Structure and deformation behavior under static and cyclic tension as well as alternating bending of the heat resistant 12Cr1MoV steel subjected to the zirconium ion beam irradiation was studied. It is shown that as a result of such treatment ultra-fine particles of zirconates with the characteristic size of about ~ 100 µm were formed in the subsurface layer with the thickness of up to several microns. Increasing of ultimate strength by 15% as well as decrease of value of the elongation at failure down to 19% take place that is related to bulk substrate structure modification to occur during the ion beam irradiation.
It is found that formation of the modified surface layer tends to increases the fatigue durability by 2-3 times at cyclic tension tests. This may be partly related to the softening of the subsurface layer of 100- 150 µm thickness that ensures decreasing power of stress concentrators to occur under fatigue tests. The certain hardening of bulk heat-resistant steel can be also responsible for increasing mechanical properties.
It is shown that for the case of LCF due to localized plastic flow the difference in growth rate of the main crack in specimens of both types is differed by a factor of 3. For the case of HCF the intensity of plastic deformation processes is less but the difference of the rate of the main crack propagation for specimens in the as-received state and irradiated ones is varied by a factor of two.
At cyclic alternating bending the main crack nucleation in specimens of both types occurs at nearly equal numbers of cycles that is associated with the periodic occurrence of tensile and compressive stresses in the surface layer. However, at the subsequent stage of steady fatigue crack growth the propagation rate is about 2 times lower since the softened modified surface layer ensures effective redistribution of stresses, as well as dispersing stress concentration at the grain boundaries. This lowers stress intensity in the vicinity of main fatigue crack tip as well.
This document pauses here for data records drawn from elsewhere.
(** [findClaudeTerminal] and [resolveWorkspaceFolder] only read the world. *)
Lemma findClaudeTerminal_reads (hint : option string) (w : World) :
  exists o, QueueProcessor.findClaudeTerminal hint w = (Ok o, w).
Proof.
  unfold QueueProcessor.findClaudeTerminal, bind, gets.
  destruct (match hint with Some _ => _ | None => _ end); eexists; reflexivity.
Qed.

Lemma resolveWorkspaceFolder_reads (item : QueueItem) (w : World) :
  exists o, QueueProcessor.resolveWorkspaceFolder item w = (Ok o, w).
Proof.
  unfold QueueProcessor.resolveWorkspaceFolder, bind, gets.
  destruct (workspaceFolders w) as [[| first rest] |]; eexists; reflexivity.
Qed.

(** The three ways a delivery goes. *)
Lemma deliver_existing (item : QueueItem) (w : World) (t : Terminal) :
  QueueProcessor.findClaudeTerminal (targetTerminalName item) w = (Ok (Some t), w) ->
  QueueProcessor.deliver item w
  = (Ok tt,
     logged (stored w (QueueStore.remove (globalState w) (id item)))
       [ AppendLine ("[QueueProcessor] Sending to existing terminal " ++ quote
                     ++ terminalName t ++ quote);
         TerminalShow t true;
         TerminalSendText t (stripEsc (promptText item)) false;
         TerminalSendText t CR false;
         AppendLine ("[QueueProcessor] Delivered " ++ id item);
         ShowInformationMessage
           ("PromptQueue: Prompt sent to Claude  [id: " ++ id item ++ "]") ]).
Proof.
  intros H. unfold QueueProcessor.deliver. unfold bind at 1. rewrite H.
  unfold logged, stored. cbn [effects]. rewrite !snoc_cons. reflexivity.
Qed.

Lemma deliver_failed (item : QueueItem) (w : World) (err : string) :
  QueueProcessor.findClaudeTerminal (targetTerminalName item) w = (Ok None, w) ->
  writeError w (tmpFileOf w item) = Some err ->
  QueueProcessor.deliver item w
  = (Throw err,
     logged w [AppendLine "[QueueProcessor] No Claude terminal found, creating new session"]).
Proof.
  intros H Herr. unfold QueueProcessor.deliver. unfold bind at 1. rewrite H.
  destruct (resolveWorkspaceFolder_reads item
              (logged w [AppendLine "[QueueProcessor] No Claude terminal found, creating new session"]))
    as [folder Hfolder].
  unfold bind at 1. unfold bind at 1. unfold appendLine at 1, emit at 1.
  change {| globalState := globalState w; clock := clock w; terminals := terminals w;
            activeTerminal := activeTerminal w; workspaceFolders := workspaceFolders w;
            tmpdir := tmpdir w; homedir := homedir w; writeError := writeError w;
            effects := effects w ++
              [AppendLine "[QueueProcessor] No Claude terminal found, creating new session"] |}
    with (logged w [AppendLine "[QueueProcessor] No Claude terminal found, creating new session"]).
  unfold bind at 1. rewrite Hfolder.
  unfold bind at 1. unfold gets at 1. unfold bind at 1. unfold gets at 1.
  unfold bind at 1. unfold writeFileSync at 1.
  change (writeError (logged w _)) with (writeError w).
  change (tmpdir (logged w _)) with (tmpdir w).
  unfold tmpFileOf in Herr. rewrite Herr. reflexivity.
Qed.

Lemma deliver_created (item : QueueItem) (w : World) :
  QueueProcessor.findClaudeTerminal (targetTerminalName item) w = (Ok None, w) ->
  writeError w (tmpFileOf w item) = None ->
  exists cwd : string,
    let t := {| terminalId := S (list_max (List.map terminalId (terminals w)));
                terminalName := "Claude" |} in
    QueueProcessor.deliver item w
    = (Ok tt,
       logged (opened (stored w (QueueStore.remove (globalState w) (id item))) t)
         [ AppendLine "[QueueProcessor] No Claude terminal found, creating new session";
           WriteFileSync (tmpFileOf w item) (promptText item);
           CreateTerminal t cwd;
           TerminalShow t true;
           TerminalSendText t
             ("claude " ++ quote ++ "$(cat '" ++ tmpFileOf w item ++ "')" ++ quote
              ++ " ; rm -f '" ++ tmpFileOf w item ++ "'") true;
           AppendLine ("[QueueProcessor] Delivered " ++ id item);
           ShowInformationMessage
             ("PromptQueue: Prompt sent to Claude  [id: " ++ id item ++ "]") ]).
Proof.
  intros H Herr. unfold QueueProcessor.deliver. unfold bind at 1. rewrite H.
  destruct (resolveWorkspaceFolder_reads item
              (logged w [AppendLine "[QueueProcessor] No Claude terminal found, creating new session"]))
    as [folder Hfolder].
  exists (default (homedir w) folder). cbv zeta.
  unfold bind at 1. unfold bind at 1. unfold appendLine at 1, emit at 1.
  change {| globalState := globalState w; clock := clock w; terminals := terminals w;
            activeTerminal := activeTerminal w; workspaceFolders := workspaceFolders w;
            tmpdir := tmpdir w; homedir := homedir w; writeError := writeError w;
            effects := effects w ++
              [AppendLine "[QueueProcessor] No Claude terminal found, creating new session"] |}
    with (logged w [AppendLine "[QueueProcessor] No Claude terminal found, creating new session"]).
  unfold bind at 1. rewrite Hfolder.
  unfold bind at 1. unfold gets at 1. unfold bind at 1. unfold gets at 1.
  unfold bind at 1. unfold writeFileSync at 1.
  change (writeError (logged w _)) with (writeError w).
  change (tmpdir (logged w _)) with (tmpdir w).
  unfold tmpFileOf in Herr. rewrite Herr.
  unfold logged, stored, opened, tmpFileOf.
  cbn [effects globalState clock terminals activeTerminal workspaceFolders tmpdir
       homedir writeError].
  rewrite !snoc_cons. reflexivity.
Qed.

Lemma findClaudeTerminal_frame (hint : option string) (w w' : World)
      (o : option Terminal) :
  terminals w' = terminals w -> activeTerminal w' = activeTerminal w ->
  QueueProcessor.findClaudeTerminal hint w = (Ok o, w) ->
  QueueProcessor.findClaudeTerminal hint w' = (Ok o, w').
Proof.
  intros Ht Ha. unfold QueueProcessor.findClaudeTerminal, bind, gets.
  rewrite Ht, Ha.
  destruct (match hint with Some _ => _ | None => _ end); intros [= <-]; reflexivity.
Qed.

Lemma turn_unfold (w : World) (item : QueueItem) :
  turn w item
  = snd (match QueueProcessor.deliver item (logged w [DeliverCall item]) with
         | (Ok a, w') => (Ok a, w')
         | (Throw err, w') => QueueProcessor.deliveryFailed item err w'
         end).
Proof. reflexivity. Qed.

(** One turn of the loop of [process], by cases. *)
Lemma turn_cases (w : World) (item : QueueItem) :
  (exists t,
      QueueProcessor.findClaudeTerminal (targetTerminalName item) w = (Ok (Some t), w) /\
      turn w item
      = logged (stored w (QueueStore.remove (globalState w) (id item)))
               (sentTrace item t)) \/
  (QueueProcessor.findClaudeTerminal (targetTerminalName item) w = (Ok None, w) /\
   writeError w (tmpFileOf w item) = None /\
   exists cwd,
     turn w item
     = logged (opened (stored w (QueueStore.remove (globalState w) (id item)))
                      (nextTerminal w))
              (createdTrace w item cwd)) \/
  (QueueProcessor.findClaudeTerminal (targetTerminalName item) w = (Ok None, w) /\
   exists err,
     writeError w (tmpFileOf w item) = Some err /\
     turn w item = logged w (failedTrace item err)).
Proof.
  destruct (findClaudeTerminal_reads (targetTerminalName item) w) as [o Ho].
  pose proof (findClaudeTerminal_frame (targetTerminalName item) w
                (logged w [DeliverCall item]) o eq_refl eq_refl Ho) as Ho'.
  rewrite turn_unfold.
  destruct o as [t |].
  - left. exists t. split; [exact Ho |].
    rewrite (deliver_existing item _ t Ho'). cbn [snd].
    unfold logged, stored, sentTrace.
    cbn [effects globalState clock terminals activeTerminal workspaceFolders tmpdir
         homedir writeError].
    rewrite <- List.app_assoc. reflexivity.
  - destruct (writeError w (tmpFileOf w item)) as [err |] eqn:Herr.
    + right. right. split; [exact Ho |]. exists err. split; [reflexivity |].
      rewrite (deliver_failed item (logged w [DeliverCall item]) err Ho' Herr).
      unfold QueueProcessor.deliveryFailed, bind, appendLine, showErrorMessage, emit.
      unfold logged, failedTrace.
      cbn [snd effects globalState clock terminals activeTerminal workspaceFolders
           tmpdir homedir writeError].
      rewrite <- !List.app_assoc. reflexivity.
    + right. left. split; [exact Ho |]. split; [reflexivity |].
      destruct (deliver_created item (logged w [DeliverCall item]) Ho' Herr)
        as [cwd Hrun].
      exists cwd. cbv zeta in Hrun. rewrite Hrun. cbn [snd].
      unfold logged, stored, opened, createdTrace, nextTerminal, tmpFileOf.
      cbn [effects globalState clock terminals activeTerminal workspaceFolders tmpdir
           homedir writeError].
      rewrite <- List.app_assoc. reflexivity.
Qed.

Lemma attempt_returns (w : World) (item : QueueItem) :
  attempt QueueProcessor.deliver QueueProcessor.deliveryFailed item w
  = (Ok tt, turn w item).
Proof.
  destruct (attempt_once QueueProcessor.deliver QueueProcessor.deliveryFailed
              quiet_deliver quiet_deliveryFailed total_deliveryFailed item w)
    as (w' & E & _).
  unfold turn. rewrite E. reflexivity.
Qed.

Lemma forOf_turns (due : list QueueItem) (w : World) :
  forOf due (attempt QueueProcessor.deliver QueueProcessor.deliveryFailed) w
  = (Ok tt, List.fold_left turn due w).
Proof.
  revert w. induction due as [| item due IH]; intros w; [reflexivity |].
  simpl. unfold bind. rewrite attempt_returns. apply IH.
Qed.

(** A tick with due items: the log line, one turn per due item, the
    notification, and the number of due items as the result. *)
Lemma process_turns (w : World) :
  QueueProcessor.dueItems w <> [] ->
  QueueProcessor.process w
  = (Ok (List.length (QueueProcessor.dueItems w)),
     logged (List.fold_left turn (QueueProcessor.dueItems w) (logged w [tickLine w]))
            [Fire]).
Proof.
  intros Hdue. rewrite process_run. cbv zeta.
  destruct (List.length (QueueProcessor.dueItems w) =? 0)%nat eqn:E.
  { apply Nat.eqb_eq, List.length_zero_iff_nil in E. contradiction. }
  unfold bind at 1. unfold appendLine at 1, emit at 1.
  change {| globalState := globalState w; clock := clock w; terminals := terminals w;
            activeTerminal := activeTerminal w; workspaceFolders := workspaceFolders w;
            tmpdir := tmpdir w; homedir := homedir w; writeError := writeError w;
            effects := effects w ++ _ |}
    with (logged w [tickLine w]).
  unfold bind at 1. rewrite forOf_turns. reflexivity.
Qed.

(** The trace of a run of turns, with a property of each effect. *)
Lemma turns_trace (Q : Effect -> Prop) :
  (forall item t, Forall Q (sentTrace item t)) ->
  (forall w item cwd, Forall Q (createdTrace w item cwd)) ->
  (forall item err, Forall Q (failedTrace item err)) ->
  forall due w, exists es,
    effects (List.fold_left turn due w) = (effects w ++ es)%list /\ Forall Q es.
Proof.
  intros Hs Hc Hf due.
  induction due as [| item due IH]; intros w; simpl.
  - exists []. split; [now rewrite List.app_nil_r | constructor].
  - destruct (IH (turn w item)) as (es & Hes & HQ).
    assert (Hturn : exists es1, effects (turn w item) = (effects w ++ es1)%list /\
                                Forall Q es1).
    { destruct (turn_cases w item)
        as [(t & _ & ->) | [(_ & _ & cwd & ->) | (_ & err & _ & ->)]];
        eexists; (split; [reflexivity | auto]). }
    destruct Hturn as (es1 & Hes1 & HQ1).
    exists (es1 ++ es)%list. split.
    + rewrite Hes, Hes1, List.app_assoc. reflexivity.
    + apply Forall_app. split; assumption.
Qed.

Lemma count_Forall_false (p : Effect -> bool) (es : list Effect) :
  Forall (fun e => p e = false) es -> count p es = 0%nat.
Proof.
  unfold count. induction 1 as [| e es He _ IH]; simpl; [reflexivity |].
  now rewrite He.
Qed.

Lemma count_app (p : Effect -> bool) (es1 es2 : list Effect) :
  count p (es1 ++ es2) = (count p es1 + count p es2)%nat.
Proof. unfold count. now rewrite List.filter_app, List.length_app. Qed.

Lemma idle_tick_run (w : World) :
  QueueProcessor.dueItems w = [] ->
  QueueProcessor.process w = (Ok 0%nat, logged w [tickLine w]).
Proof.
  intros H. rewrite process_run. cbv zeta. unfold tickLine. rewrite H. reflexivity.
Qed.

(** X7. A tick without due items returns 0 and does nothing but write its
    log line: the store, the terminals and the files are untouched and no
    change notification is fired. *)
Theorem idle_tick (w : World) :
  QueueProcessor.dueItems w = [] ->
  QueueProcessor.process w = (Ok 0%nat, logged w [tickLine w]).
Proof. exact (idle_tick_run w). Qed.

Lemma idle_tick_witness :
  QueueProcessor.process allProcessed
  = (Ok 0%nat,
     logged allProcessed [AppendLine "[QueueProcessor] Tick: 0 pending, 0 overdue"]).
Proof.
  apply (idle_tick allProcessed). vm_compute. reflexivity.
Defined.
(* ===== verification/_CoqProject ===== *)
-Q . S2P
Prelude.v
Codec.v
Records.v
Key.v
Arena.v
ArenaThreads.v
SkipList.v
SkipListSpec.v
SkipListThreads.v
SkipListProgress.v
SkipListReads.v
SkipListPublish.v
Memtable.v
MemtableThreads.v
Wal.v
Batch.v
WriteBatch.v
Pipeline.v
PipelineThreads.v
QueueSlots.v
PrepareThreads.v
Admission.v
Allocation.v
Pool.v
PoolThreads.v
Handle.v
Indexed.v
ThreadLocal.v
PoolTls.v
ThreadLocalThreads.v
Hazard.v
HazardProtect.v
HazardThreads.v
Tagged.v
Radix.v
Lemma vec_pop_Some {A} (l r : list A) x : vec_pop l = Some (r, x) -> l = r ++ [x].
Proof.
  unfold vec_pop. destruct (last l) as [y|] eqn:E; [|done]. intros [= <- <-].
  apply last_Some in E as [l' ->]. rewrite length_app. cbn. by rewrite Nat.add_sub, take_app_length.
Qed.

Lemma vec_pop_None {A} (l : list A) : vec_pop l = None -> l = [].
Proof. unfold vec_pop. destruct (last l) eqn:E; [done|]. by apply last_None in E. Qed.

Lemma last_or_cons {A} (a x : A) l : last_or a (x :: l) = last_or x l.
Proof. unfold last_or. rewrite last_cons. by destruct (last l). Qed.

Lemma last_or_in {A} (a : A) l : last_or a l = a \/ last_or a l ∈ l.
Proof. unfold last_or. destruct (last l) as [x|] eqn:E; [right; by apply last_Some_elem_of in E|by left]. Qed.

Lemma last_or_elem {A} (a : A) l : last_or a l ∈ a :: l.
Proof. destruct (last_or_in a l) as [->|H]; [by left|by right]. Qed.

Lemma vec_resize_grow {A} (l : list A) n x :
  len l <= n -> vec_resize l n x = l ++ replicate (Z.to_nat (n - len l)) x.
Proof.
  unfold len. intros. unfold vec_resize. rewrite take_ge by lia. do 2 f_equal. lia.
Qed.

Lemma vec_resize_shrink {A} (l k : list A) x :
  vec_resize (l ++ k) (len l) x = l.
Proof.
  unfold vec_resize, len. rewrite Nat2Z.id, take_app_length, length_app.
  replace (length l - _)%nat with 0%nat by lia. apply app_nil_r.
Qed.

(** ** Filters *)

Lemma list_alter_insert {A} (f : A -> A) i (l : list A) x : l !! i = Some x -> alter f i l = <[i := f x]> l.
Proof.
  intros Hx. apply list_eq. intros j. destruct (decide (i = j)) as [<-|Hne].
  - by rewrite list_lookup_alter_eq, Hx, list_lookup_insert_eq by (by eapply lookup_lt_Some).
  - by rewrite list_lookup_alter_ne, list_lookup_insert_ne.
Qed.

Lemma list_filter_all {A} (P : A -> Prop) `{!forall x, Decision (P x)} (l : list A) :
  Forall P l -> filter P l = l.
Proof. induction 1; [done|]. rewrite filter_cons, decide_True by done. by f_equal. Qed.

Lemma list_filter_none {A} (P : A -> Prop) `{!forall x, Decision (P x)} (l : list A) :
  Forall (fun x => ~ P x) l -> filter P l = [].
Proof. induction 1; [done|]. by rewrite filter_cons, decide_False by done. Qed.

Lemma list_filter_ext_in {A} (P Q : A -> Prop) `{!forall x, Decision (P x)} `{!forall x, Decision (Q x)}
    (l : list A) :
  (forall x, x ∈ l -> P x <-> Q x) -> filter P l = filter Q l.
Proof.
  induction l as [|x l IH]; intros Hiff; [done|]. rewrite !filter_cons.
  rewrite IH by (intros y Hy; apply Hiff; by right).
  pose proof (Hiff x ltac:(left)). do 2 case_decide; tauto.
Qed.

Fixpoint take_while {A} (f : A -> bool) (l : list A) : list A :=
  match l with
  | x :: l => if f x then x :: take_while f l else []
  | [] => []
  end.

(** ** Lexicographic order of byte strings *)

Lemma bytes_cmp_refl a : bytes_cmp a a = Eq.
Proof. induction a; simpl; rewrite ?Z.compare_refl; done. Qed.

Lemma bytes_cmp_eq a b : bytes_cmp a b = Eq <-> a = b.
Proof.
  split; [| intros ->; apply bytes_cmp_refl].
  revert b; induction a as [|x a IH]; intros [|y b]; simpl; try done.
  destruct (x ?= y) eqn:E; try done. apply Z.compare_eq in E as ->.
  intros H. f_equal. auto.
Qed.

Lemma bytes_cmp_antisym a b : bytes_cmp b a = CompOpp (bytes_cmp a b).
Proof.
  revert b; induction a as [|x a IH]; intros [|y b]; simpl; try done.
  rewrite Z.compare_antisym. destruct (x ?= y); simpl; auto.
Qed.

Lemma bytes_cmp_trans a b c :
  bytes_cmp a b = Lt -> bytes_cmp b c = Lt -> bytes_cmp a c = Lt.
Proof.
  revert b c; induction a as [|x a IH]; intros [|y b] [|z c]; simpl; try done.
  destruct (Z.compare_spec x y); destruct (Z.compare_spec y z); intros; try done;
    destruct (Z.compare_spec x z); try lia; try done; subst; eauto.
Qed.

(** A common prefix does not matter. *)

Lemma bytes_cmp_app_l p a b : bytes_cmp (p ++ a) (p ++ b) = bytes_cmp a b.
Proof. induction p; simpl; rewrite ?Z.compare_refl; done. Qed.

(** ** Bit-packing lemmas *)

Lemma land_shiftl_low a b n :
  0 <= n -> 0 <= b < 2 ^ n -> Z.land (Z.shiftl a n) b = 0.
Proof.
  intros Hn Hb. apply Z.bits_inj'. intros i Hi.
  rewrite Z.land_spec, Z.bits_0.
  destruct (decide (i < n)).
  - by rewrite Z.shiftl_spec_low by lia.
  - assert (Z.testbit b i = false) as -> by (apply (Z.bounded_iff_bits_nonneg n b); lia).
    apply andb_false_r.
Qed.

(** A packed word is the sum of its fields. *)

Lemma lor_shiftl_add a b n :
  0 <= n -> 0 <= b < 2 ^ n -> Z.lor (Z.shiftl a n) b = a * 2 ^ n + b.
Proof.
  intros. pose proof (Z.add_lor_land (Z.shiftl a n) b) as E.
  rewrite land_shiftl_low, Z.add_0_r in E by done.
  rewrite E, Z.shiftl_mul_pow2 by lia. done.
Qed.

Lemma land_mask z n : 0 <= n -> Z.land z (2 ^ n - 1) = z mod 2 ^ n.
Proof.
  intros. rewrite <- Z.land_ones by lia. by rewrite Z.ones_equiv, <- Z.sub_1_r.
Qed.

Lemma power_of_two_pow2 k : 0 <= k -> is_power_of_two (2 ^ k) = true.
Proof.
  intros. unfold is_power_of_two. apply andb_true_iff. split.
  - apply Z.ltb_lt. apply Z.pow_pos_nonneg; lia.
  - apply Z.eqb_eq. rewrite land_mask by lia. apply Z.mod_same. lia.
Qed.

(** A power of two has as many trailing zeros as its exponent says. *)

Lemma trailing_zeros_pow k : 0 <= k -> Z.of_nat (trailing_zeros (2 ^ k)) = k.
Proof.
  intros Hk. replace (2 ^ k) with (Zpos (Nat.iter (Z.to_nat k) xO xH)).
  - cbn [trailing_zeros]. rewrite <- (Z2Nat.id k Hk) at 2. f_equal. induction (Z.to_nat k) as [|n IH]; [done|].
    by apply (f_equal S).
  - rewrite <- (Z2Nat.id k Hk) at 2. induction (Z.to_nat k) as [|n IH]; [done|].
    by rewrite Nat2Z.inj_succ, Z.pow_succ_r, <- IH by lia.
Qed.

(** Sums over the entries of a map. *)

Definition total {A} (f : A -> nat) (m : gmap nat A) : nat := sum_list_with (fun e => f e.2) (map_to_list m).

Lemma total_delete {A} (f : A -> nat) m i x : m !! i = Some x -> total f m = (f x + total f (delete i m))%nat.
Proof. intros H. unfold total. by rewrite <- (map_to_list_delete m i x H). Qed.

Lemma total_insert {A} (f : A -> nat) m i x y :
  m !! i = Some x -> (total f (<[i := y]> m) + f x = total f m + f y)%nat.
Proof.
  intros H. rewrite (total_delete f _ i y (lookup_insert_eq _ _ _)), (total_delete f m i x H), delete_insert_eq. lia.
Qed.

Lemma total_ext {A} (f g : A -> nat) m : map_Forall (fun _ x => f x = g x) m -> total f m = total g m.
Proof.
  unfold total. rewrite map_Forall_to_list. induction 1 as [|[i x] l H _ IH]; [done|]. cbn in *. by rewrite H, IH.
Qed.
The offered surface treatment technique cannot be characterizedas exactly surface modification since high local temperatures during irradiation lead to structure modification at depths that substantially exceed ones where Zr ions can penetrate. The observed effects of changing mechanical properties under static and cyclic loading might be interpreted from a multi-scale viewpoint: Zr-doped surface layer (units of microns) - thermally softened (annealed) layer (up to 100- 120 µm) - hardened due to cyclic short time influence core layer. The most effective behavior of such multilayered systems takes place under cyclic loading.